OVMS Pull mode#

This document describes how to leverage OpenVINO Model Server (OVMS) pull feature to automate deployment configuration with Generative AI models. When pulling from Hugging Face Hub or when pulling GGUF model, no additional steps are required. However, when pulling models in Pytorch format, you have to install additional python dependencies when using baremetal execution so that optimum-cli is available for ovms executable or rely on the docker image openvino/model_server:latest-py. In summary you have 3 options:

  • pulling pre-configured models in IR format (described below)

  • pulling GGUF models from Hugging Face

  • pulling models with automatic conversion and quantization via optimum-cli. Described in the pulling with conversion

Note: Models in IR format must be exported using optimum-cli including tokenizer and detokenizer files also in IR format, if applicable. If missing, tokenizer and detokenizer should be added using convert_tokenizer --with-detokenizer tool.

Pulling pre-configured models#

There is a special OVMS mode to pull the model from Hugging Face without starting the service. It is triggered by --pull parameter. The application quits after the model is downloaded. Without --pull option, the model will be deployed and server started.

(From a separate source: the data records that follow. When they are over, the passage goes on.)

(** * youtube-dl, extractor/common.py: manifest parsers and format sorting

    A shallow embedding of the format selection code ([_sort_formats]) and of
    the manifest parsers ([_parse_mpd_formats], [_parse_ism_formats],
    [_extract_m3u8_formats], [_parse_f4m_formats]) of
    [youtube_dl/extractor/common.py], with the properties the specification
    states about them; and of the helpers around them
    ([_remove_duplicate_formats], [_check_formats], [_is_valid_url],
    [_proto_relative_url], [_merge_subtitles], [_xpath_ns], [_search_regex],
    [extract], [is_suitable]) and of [SearchInfoExtractor], with further
    properties of the code.

    Conventions of the embedding:
    - a Python exception is a value of [exn]; code that can raise returns a
      [result]; [NotEmbedded] marks input on which Python's behaviour is not
      embedded (see [Format.format]);
    - Python numbers are exact: an [int] is a [Z], a [float] is a rational
      [Q] kept in lowest terms, [/] is the true division of Python 3;
    - a dict that the code builds key by key is a [gmap string pyval];
    - in-place mutation is explicit state passing: a function that mutates
      its argument returns the new value. *)

From Stdlib Require Import QArith Qround.
From Stdlib Require Import Ascii String OrderedTypeEx.
From stdpp Require Import gmap strings list sorting.

#[local] Set Warnings "-register-all".
Local Open Scope string_scope.

(** ** Exceptions and results *)

Inductive exn : Type :=
  | ExtractorError (msg : string)
  | KeyError (key : string)
  | ValueError
  | IndexError
  | TypeError
  | StopIteration
  | ZeroDivisionError
  | RecursionError
  | NotEmbedded.

Inductive result (A : Type) : Type :=
  | Ok (a : A)
  | Raise (e : exn).
Arguments Ok {A} a.
Arguments Raise {A} e.

#[global] Instance result_ret : MRet result := fun A a => Ok a.
#[global] Instance result_bind : MBind result := fun A B k r =>
  match r with
  | Ok a => k a
  | Raise e => Raise e
  end.

(** [for x in l: acc = step(acc, x)] with exceptions. *)
Fixpoint for_each {A S} (step : S -> A -> result S) (l : list A) (s : S)
  : result S :=
  match l with
  | [] => Ok s
  | x :: l' => s' ← step s x; for_each step l' s'
  end.

(** [for _ in range(n): acc = step(acc)] with exceptions. *)
Fixpoint repeat_step {S} (n : nat) (step : S -> result S) (s : S)
  : result S :=
  match n with
  | O => Ok s
  | Datatypes.S n' => s' ← step s; repeat_step n' step s'
  end.

(** [range(a, b)]. *)
Definition range (a b : Z) : list Z :=
  map (fun i => (a + Z.of_nat i)%Z) (seq 0 (Z.to_nat (b - a))).

(** [enumerate(l)]. *)
Definition enumerate {A} (l : list A) : list (nat * A) :=
  imap (fun i x => (i, x)) l.

(** ** The format selector: [_sort_formats] *)

Module Selector.

(** A format dictionary, with the fields [_sort_formats] reads.  [url] is
  mandatory.  A field of type [option _] is [None] when the key is absent
  or holds Python's [None]: the code reads these fields with [f.get] only.
  For [tbr] the code also tests ['tbr' not in f]: the outer [None] is an
  absent key, [Some None] a key holding [None]. *)
Record format : Type := Format {
url : string;
ext : option string;
preference : option Q;
protocol : option string;
vcodec : option string;
acodec : option string;
language_preference : option Q;
quality : option Q;
tbr : option (option Q);
filesize : option Q;
vbr : option Q;
height : option Q;
width : option Q;
abr : option Q;
fps : option Q;
filesize_approx : option Q;
source_preference : option Q;
format_id : option string;
}.

Definition set_tbr (v : option (option Q)) (f : format) : format :=
Format (url f) (ext f) (preference f) (protocol f) (vcodec f) (acodec f)
  (language_preference f) (quality f) v (filesize f) (vbr f) (height f)
  (width f) (abr f) (fps f) (filesize_approx f) (source_preference f)
  (format_id f).

Definition set_ext (v : option string) (f : format) : format :=
Format (url f) v (preference f) (protocol f) (vcodec f) (acodec f)
  (language_preference f) (quality f) (tbr f) (filesize f) (vbr f)
  (height f) (width f) (abr f) (fps f) (filesize_approx f)
  (source_preference f) (format_id f).

Definition set_vcodec (v : option string) (f : format) : format :=
Format (url f) (ext f) (preference f) (protocol f) v (acodec f)
  (language_preference f) (quality f) (tbr f) (filesize f) (vbr f)
  (height f) (width f) (abr f) (fps f) (filesize_approx f)
  (source_preference f) (format_id f).

Definition set_acodec (v : option string) (f : format) : format :=
Format (url f) (ext f) (preference f) (protocol f) (vcodec f) v
  (language_preference f) (quality f) (tbr f) (filesize f) (vbr f)
  (height f) (width f) (abr f) (fps f) (filesize_approx f)
  (source_preference f) (format_id f).

(** The tuple [_formats_key] returns: fifteen numbers and the format id.
  Tuples compare lexicographically, numbers by value, strings by code
  point. *)
Record formats_key : Type := FormatsKey {
key_numbers : list Q;
key_format_id : string;
}.

Fixpoint lex_compare (k1 k2 : list Q) : comparison :=
match k1, k2 with
| [], [] => Eq
| [], _ :: _ => Lt
| _ :: _, [] => Gt
| x :: k1', y :: k2' =>
    match (x ?= y)%Q with
    | Eq => lex_compare k1' k2'
    | c => c
    end
end.

Definition key_compare (k1 k2 : formats_key) : comparison :=
match lex_compare (key_numbers k1) (key_numbers k2) with
| Eq => String.compare (key_format_id k1) (key_format_id k2)
| c => c
end.

(** [k1 <= k2] on keys. *)
Definition key_le (k1 k2 : formats_key) : Prop := key_compare k1 k2 <> Gt.
Definition key_leb (k1 k2 : formats_key) : bool :=
match key_compare k1 k2 with Gt => false | _ => true end.
(** [k1 < k2] on keys. *)
Definition key_lt (k1 k2 : formats_key) : Prop := key_compare k1 k2 = Lt.

(** [ORDER.index(x)], [-1] where the code catches the [ValueError]. *)
Fixpoint index_from (i : Z) (x : string) (order : list string) : Z :=
match order with
| [] => (-1)%Z
| y :: order' => if String.eqb x y then i else index_from (i + 1)%Z x order'
end.

Definition ORDER_index (x : option string) (order : list string) : Q :=
match x with
| Some e => inject_Z (index_from 0 e order)
| None => inject_Z (-1)
end.

Definition str_in (x : option string) (l : list string) : bool :=
match x with
| Some s => existsb (String.eqb s) l
| None => false
end.

Definition str_is (x : option string) (s : string) : bool :=
match x with
| Some s' => String.eqb s' s
| None => false
end.

(** Truth value of [f.get(k)] for a string field. *)
Definition str_truthy (x : option string) : bool :=
match x with
| Some "" | None => false
| Some _ => true
end.

Definition or_minus_one (x : option Q) : Q := default (inject_Z (-1)) x.

Section sort_formats.
(** [utils.determine_ext] and [utils.determine_protocol] are outside this
file, and [prefer_free_formats] is a downloader parameter. *)
Variable determine_ext : string -> string.
Variable determine_protocol : format -> string.
Variable prefer_free_formats : bool.
Lemma missing_file_skipped_witness :
  let st := configured bare_os [("UPLOAD_TARGET", VStr "remote:backups")] in
  g_truthy (globals st) "DRY_RUN" = false
  /\ upload_all bare_os [] st = Ok [] st
  /\ os_exists bare_os (trace st) "/backups/a.zip.part.000" = false
  /\ upload_all bare_os ([] ++ "/backups/a.zip.part.000" :: ["/backups/a.zip"])
       st
     = upload_all bare_os ([] ++ ["/backups/a.zip"]) st.
Proof.
  intros st.
  split; [reflexivity|]. split; [reflexivity|]. split; [reflexivity|].
  apply (missing_file_skipped bare_os [] "/backups/a.zip.part.000"
           ["/backups/a.zip"] st [] st); reflexivity.
Defined.

(** ** Plugin resolution *)

Lemma append_empty_r s : s +:+ "" = s.
Proof.
  induction s as [|c s IH]; [reflexivity|].
  change (String c (s +:+ "") = String c s). now rewrite IH.
Qed.

Lemma startswith_contains c s :
  Py.startswith (String c "") s = true -> Py.contains_char c s = true.
Proof.
  unfold Py.startswith, Py.contains_char, Py.chars.
  destruct s as [|d s]; cbn; [discriminate|].
  destruct (ascii_dec c d) as [->|]; [|discriminate].
  intros _. now rewrite Ascii.eqb_refl.
Qed.

Lemma plugin_candidates_cases tgt plugins_dir :
  plugin_candidates tgt plugins_dir
  = if Py.contains_char "/" tgt
    then [tgt; tgt +:+ ".py"; tgt +:+ ".sh"]
    else [path_join2 plugins_dir tgt; path_join2 plugins_dir (tgt +:+ ".py");
          path_join2 plugins_dir (tgt +:+ ".sh")].
Proof.
  unfold plugin_candidates.
  destruct (Py.contains_char "/" tgt) eqn:E.
  - rewrite orb_true_r. cbn. now rewrite append_empty_r.
  - destruct (Py.startswith "/" tgt) eqn:E'.
    + apply startswith_contains in E'. congruence.
    + cbn. now rewrite append_empty_r.
Qed.

(** The scan stops at the first usable candidate. *)
Lemma scan_candidates_first os t cands :
  match scan_candidates os t cands with
  | Some (cmd, p) =>
      exists before after,
        cands = before ++ p :: after
        /\ Forall (fun c => usable os t c = false) before
        /\ usable os t p = true
        /\ cmd = if os_access_x os t p then [p] else [os_executable os; p]
  | None => Forall (fun c => usable os t c = false) cands
  end.
Proof.
  induction cands as [|c rest IH]; cbn; [constructor|].
  unfold usable at 1 3.
  destruct (os_is_file os t c) eqn:Ef; cbn.
  - destruct (os_access_x os t c) eqn:Ex; cbn.
    + exists [], rest. unfold usable. rewrite Ef, Ex. repeat split; auto.
    + destruct (Py.endswith ".py" c) eqn:Epy.
      * exists [], rest. unfold usable. rewrite Ef, Ex, Epy.
        repeat split; auto.
      * destruct (scan_candidates os t rest) as [[cmd p]|].
        -- destruct IH as (before & after & -> & Hb & Hp & Hcmd).
           exists (c :: before), after. repeat split; auto.
           constructor; [|assumption]. unfold usable.
           now rewrite Ef, Ex, Epy.
        -- constructor; [|assumption]. unfold usable. now rewrite Ef, Ex, Epy.
  - destruct (scan_candidates os t rest) as [[cmd p]|].
    + destruct IH as (before & after & -> & Hb & Hp & Hcmd).
      exists (c :: before), after. repeat split; auto.
      constructor; [|assumption]. unfold usable. now rewrite Ef.
    + constructor; [|assumption]. unfold usable. now rewrite Ef.
Qed.
(** * xmlParser: a shallow embedding of the tag reader, the tree builder and
    the path resolver (attribute.c, tag.c, node.c, xml.c).

    Conventions of the embedding.
    - A [FILE*] opened for reading is the list of bytes that remain to be
      read; [fgetc] returns an [int], the byte or [EOF] (-1), as a [Z].
    - A [char buf[XML_BUFFER_LENGTH]] is a list of that length updated by
      index; a store outside it is undefined behaviour in C and is an
      explicit outcome here ([Undefined OutOfBoundsWrite]).
    - [char*] strings are [string]s, a pointer that may be [NULL] is an
      [option]; reading a C string out of a buffer stops at the first
      NUL byte ([cstr]).
    - Nodes live in an arena (the list of allocated nodes); a [XML_Node*]
      is an index in it.  The [next] chain of attributes is exclusively
      owned by its tag or node and is a list, head first.
    - [malloc] is assumed to succeed; [free] and the [logMem] bookkeeping
      are not observable by any function modelled here and are left out.
      [logError] is kept as the diagnostic attached to a [NULL] result.
    - A loop whose end is not structural runs on a bound computed from its
      input, [OutOfFuel] when the bound is passed.  The parser never
      passes it ([parseXMLFile_bounded]); a sibling scan gets one turn more
      than the arena has nodes, enough for every sibling list that ends
      ([chain_length]).
    - Loop counters ([int i], [iPath], ...) start at 0 and only count up
      to a buffer or path length, so they are [nat]; [cc] is a [Z]. *)

From Stdlib Require Import ZArith Ascii String List Lia Bool.
From stdpp Require Import base tactics option list relations strings.

Open Scope Z_scope.

(** ** Outcomes of a C execution *)

Inductive ub : Type :=
| OutOfBoundsWrite   (* store past the end of a stack buffer *)
| OutOfBoundsRead    (* read past the terminator of a C string *)
| UninitialisedRead  (* use of a local that was never assigned *)
| InvalidPointer.    (* dereference of NULL or of a dangling node pointer *)

Inductive outcome (A : Type) : Type :=
| Ok (a : A)
| Undefined (u : ub)
| OutOfFuel.
Arguments Ok {A} a.
Arguments Undefined {A} u.
Arguments OutOfFuel {A}.

#[global] Instance outcome_bind : MBind outcome := fun A B f m =>
  match m with
  | Ok a => f a
  | Undefined u => Undefined u
  | OutOfFuel => OutOfFuel
  end.
(** * IPDK docker network plugin: state, ledger and handlers of plugin.go

    A shallow embedding of [plugin.go]: the three lock-guarded tables
    ([nwMap], [epMap], [brMap]), the bolt ledger behind them, and the
    network-driver handlers, written as computations in a small state and
    error monad that also records the externally visible events of a call. *)

From Stdlib Require Import ZArith Lia Ascii String DecimalString.
From Stdlib Require DecimalPos DecimalZ.
From stdpp Require Import base strings gmap list list_numbers sorting fin_maps.

Local Open Scope Z_scope.
Local Open Scope string_scope.

(** ** Go values *)

(** Go's [int] on a 64-bit platform: a signed 64-bit integer whose addition
    wraps around. *)
Module GoInt.

Definition min_int : Z := - 2 ^ 63.
Definition max_int : Z := 2 ^ 63 - 1.

Definition wrap (z : Z) : Z := (z + 2 ^ 63) mod 2 ^ 64 - 2 ^ 63.

Definition add (a b : Z) : Z := wrap (a + b).

(** [fmt.Sprintf("%d", n)] *)
Definition itoa (n : Z) : string := NilZero.string_of_int (Z.to_int n).

End GoInt.

(** [error]: the text of a Go error value.  Where an error is built with
    [fmt.Errorf] from [%v] verbs over structured values its text is the
    format string; these errors only ever reach the log. *)
Definition error : Type := string.

(** [%v] of a [[]string]. *)
Fixpoint join_sp (l : list string) : string :=
  match l with
  | [] => ""
  | [x] => x
  | x :: r => x +:+ " " +:+ join_sp r
  end.

Definition fmt_slice (l : list string) : string := "[" +:+ join_sp l +:+ "]".

(** [strings.Replace(s, ".", "", -1)] *)
Fixpoint strings_Replace_dot (s : string) : string :=
  match s with
  | EmptyString => EmptyString
  | String c r =>
      if Ascii.eqb c "."%char then strings_Replace_dot r
      else String c (strings_Replace_dot r)
  end.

Required: Docker Engine installed

docker run $(id -u):$(id -g) --rm -v <model_repository_path>:/models:rw openvino/model_server:latest-gpu --pull --source_model <model_name_in_HF> --model_repository_path /models --model_name <external_model_name> --target_device <DEVICE> [--gguf_filename SPECIFIC_QUANTIZATION_FILENAME.gguf] --task <task> [TASK_SPECIFIC_PARAMETERS]

Required: OpenVINO Model Server package - see deployment instructions for details.

ovms --pull --source_model <model_name_in_HF> --model_repository_path <model_repository_path> --model_name <external_model_name> --target_device <DEVICE> [--gguf_filename SPECIFIC_QUANTIZATION_FILENAME.gguf] --task <task> [TASK_SPECIFIC_PARAMETERS]

Note: GGUF format model is only supported with --task text_generation. For list of supported models check blog.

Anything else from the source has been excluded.